Crayfish stocks are the best they've been in 40 years, the Recreational Fishing Council says.
About 2800 tonnes of rock lobsters were commercially caught in New Zealand waters last year.
The industry estimates about 140 tonne of crayfish are recreationally caught yearly in the Canterbury and Marlborough area.
Recreational Fishing Council president Geoff Rowling said it hasn't been this easy to catch crayfish for a long time.
South Island crayfish stocks were as good as they were 30 or 40 years ago, he said.
"Generally I think if people are prepared to go have a look and they know what they're doing then they can put a cray on the table."
In the 1980s and 1990s crayfish stocks were almost depleted in all nine of the country's fisheries, but New Zealand Rocklobster Industry Council said stocks have steadily improved.
The council's executive officer Daryl Sykyes said the increased numbers were due to scientific indicators, which were now regularly used, and catch limits adjusted accordingly each year.

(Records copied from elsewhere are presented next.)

(* ===== verification/Protocol.v ===== *)
(** * Requests, responses and messages of the wire protocol (pkg/protocol)

    The types of types.go, requests.go and responses.go.  Records carry the source's
    fields behind a prefix; [RequestType], [ErrorCode], [StatusCode] and
    [IsolationLevel] are integers with named values, as in the source.  The values
    whose names the storage engine uses too are in the module [Proto]. *)

From S2P Require Import Prelude GoBytes Record Wire Payloads.
From stdpp Require Import prelude list gmap.
From Stdlib Require Import ZArith Lia Strings.Byte.

Open Scope Z_scope.

Definition HeaderSize : Z := 20.

Definition OffsetLatest : Z := -1.
Definition OffsetEarliest : Z := -2.

Definition RequestTypeProduce : Z := 0x01.
Definition RequestTypeFetch : Z := 0x02.
Definition RequestTypeGetOffset : Z := 0x03.
Definition RequestTypeCreateTopic : Z := 0x04.
Definition RequestTypeDeleteTopic : Z := 0x05.
Definition RequestTypeListTopics : Z := 0x06.
Definition RequestTypeHealthCheck : Z := 0x07.

Definition StatusOK : Z := 0.
Definition StatusError : Z := 1.

Definition IsolationReadUncommitted : Z := 0.
Definition IsolationReadCommitted : Z := 1.

Module Proto.
Definition ErrNone : Z := 0.
Definition ErrUnknownRequest : Z := 1.
Definition ErrOffsetOutOfRange : Z := 3.
Definition ErrStorageError : Z := 7.
Definition ErrTopicNotFound : Z := 8.
Definition ErrTopicExists : Z := 9.
Definition ErrChecksumMismatch : Z := 10.
Definition ErrInvalidRequest : Z := 2.
Definition ErrUnknownMemberID : Z := 20.
Definition ErrInvalidSessionTimeout : Z := 21.
Definition ErrRebalanceInProgress : Z := 22.
Definition ErrUnknownConsumerGroupID : Z := 24.
Definition ErrNotCoordinator : Z := 25.
Definition ErrGroupAuthorizationFailed : Z := 27.
Definition ErrIllegalGeneration : Z := 28.
Definition ErrInvalidProducerEpoch : Z := 30.
Definition ErrInvalidTransactionState : Z := 31.
Definition ErrInvalidProducerIDMapping : Z := 32.
Definition ErrTransactionCoordinatorNotAvailable : Z := 33.
Definition ErrTransactionCoordinatorFenced : Z := 34.
Definition ErrProducerFenced : Z := 35.
Definition ErrInvalidTransactionTimeout : Z := 36.
Definition ErrConcurrentTransactions : Z := 37.
Definition ErrTransactionAborted : Z := 38.
Definition ErrInvalidPartitionList : Z := 39.
End Proto.

Record RequestHeader := mkReqHeader { rh_RequestID : Z; rh_Type : Z; rh_Version : Z; rh_Flags : Z }.
Record ResponseHeader := mkRespHeader { sh_RequestID : Z; sh_Status : Z; sh_ErrorCode : Z }.

(** [protocol.Message] *)
Record ProtoMessage := mkProto {
  pm_Offset : Z;
  pm_Key : bytes;
  pm_Value : bytes;
  pm_Headers : gmap bytes bytes;
  pm_Timestamp : Z
}.

(** ** Requests *)

Record ProduceRequest := mkProduceRequest {
  prq_Topic : bytes;
  prq_PartitionID : Z;
  prq_Messages : list ProtoMessage;
  prq_Acks : Z;
  prq_TimeoutMs : Z;
  prq_LeaderEpoch : Z;
  prq_ProducerID : Z;
  prq_ProducerEpoch : Z
}.

Record FetchRequest := mkFetchRequest {
  frq_Topic : bytes;
  frq_PartitionID : Z;
  frq_Offset : Z;
  frq_MaxBytes : Z;
  frq_IsolationLevel : Z
}.

Record GetOffsetRequest := mkGetOffsetRequest {
  grq_Topic : bytes;
  grq_PartitionID : Z;
  grq_Timestamp : Z
}.

Record CreateTopicRequest := mkCreateTopicRequest {
  crq_Topic : bytes;
  crq_NumPartitions : Z;
  crq_ReplicationFactor : Z
}.

(** The dynamic types a request's [Payload] has. *)
Inductive RequestPayload :=
| QProduce (p : ProduceRequest)
| QFetch (p : FetchRequest)
| QGetOffset (p : GetOffsetRequest)
| QCreateTopic (p : CreateTopicRequest)
| QDeleteTopic (topic : bytes)
| QListTopics
| QHealthCheck
| QCoord (p : coordPayload).

Record Request := mkRequest { rq_Header : RequestHeader; rq_Payload : RequestPayload }.

(** ** Responses *)

Record ProduceResponse := mkProduceResponse {
  prs_Topic : bytes;
  prs_PartitionID : Z;
  prs_BaseOffset : Z;
  prs_NumMessages : Z;
  prs_HighWaterMark : Z;
  prs_LeaderEpoch : Z
}.

Record FetchResponse := mkFetchResponse {
  frs_Topic : bytes;
  frs_PartitionID : Z;
  frs_HighWaterMark : Z;
  frs_Messages : list ProtoMessage;
  frs_LastStableOffset : Z;
  frs_NextOffset : Z
}.

Record GetOffsetResponse := mkGetOffsetResponse {
  grs_Topic : bytes;
  grs_PartitionID : Z;
  grs_StartOffset : Z;
  grs_EndOffset : Z;
  grs_HighWaterMark : Z;
  grs_Offset : Z;
  grs_Timestamp : Z;
  grs_LeaderEpoch : Z
}.

Record TopicInfo := mkTopicInfo { ti_Name : bytes; ti_NumPartitions : Z }.

(** [CreateTopicResponse] and [DeleteTopicResponse]: the topic, whether it was created or
    deleted, and an error code. *)
Record TopicResponse := mkTopicResponse { tr_Topic : bytes; tr_Done : bool; tr_ErrorCode : Z }.

Record HealthCheckResponse := mkHealthCheckResponse { hc_Status : bytes; hc_Uptime : Z }.
Record ErrorResponse := mkErrorResponse { er_ErrorCode : Z; er_Message : bytes }.

(** The dynamic types a response's [Payload] has; [SRaw] is the undecoded [[]byte] and
    [SNil] the nil interface. *)
Inductive ResponsePayload :=
| SProduce (p : ProduceResponse)
| SFetch (p : FetchResponse)
| SGetOffset (p : GetOffsetResponse)
| SCreateTopic (p : TopicResponse)
| SDeleteTopic (p : TopicResponse)
| SListTopics (topics : list TopicInfo)
| SHealthCheck (p : HealthCheckResponse)
| SError (p : ErrorResponse)
| SRaw (data spare : bytes)
| SCoord (p : coordPayload)
| SNil.

Record Response := mkResponse { rs_Header : ResponseHeader; rs_Payload : ResponsePayload }.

"We're able to determine what future stock abundance might be and how we manage that, whether we have to reduce catches or whether we are able to increase catches.
"In the last decade we've been able to maintain the commercial production from about 2600 to 2800 tonnes in every season."
Black Magic Charters owner Gary Stirling has noticed plenty of crayfish in the Whitianga area this year, but said many of them were small or undersized.
"Occasionally you'll get a big one, a packhorse, but generally they're not really very big," he said.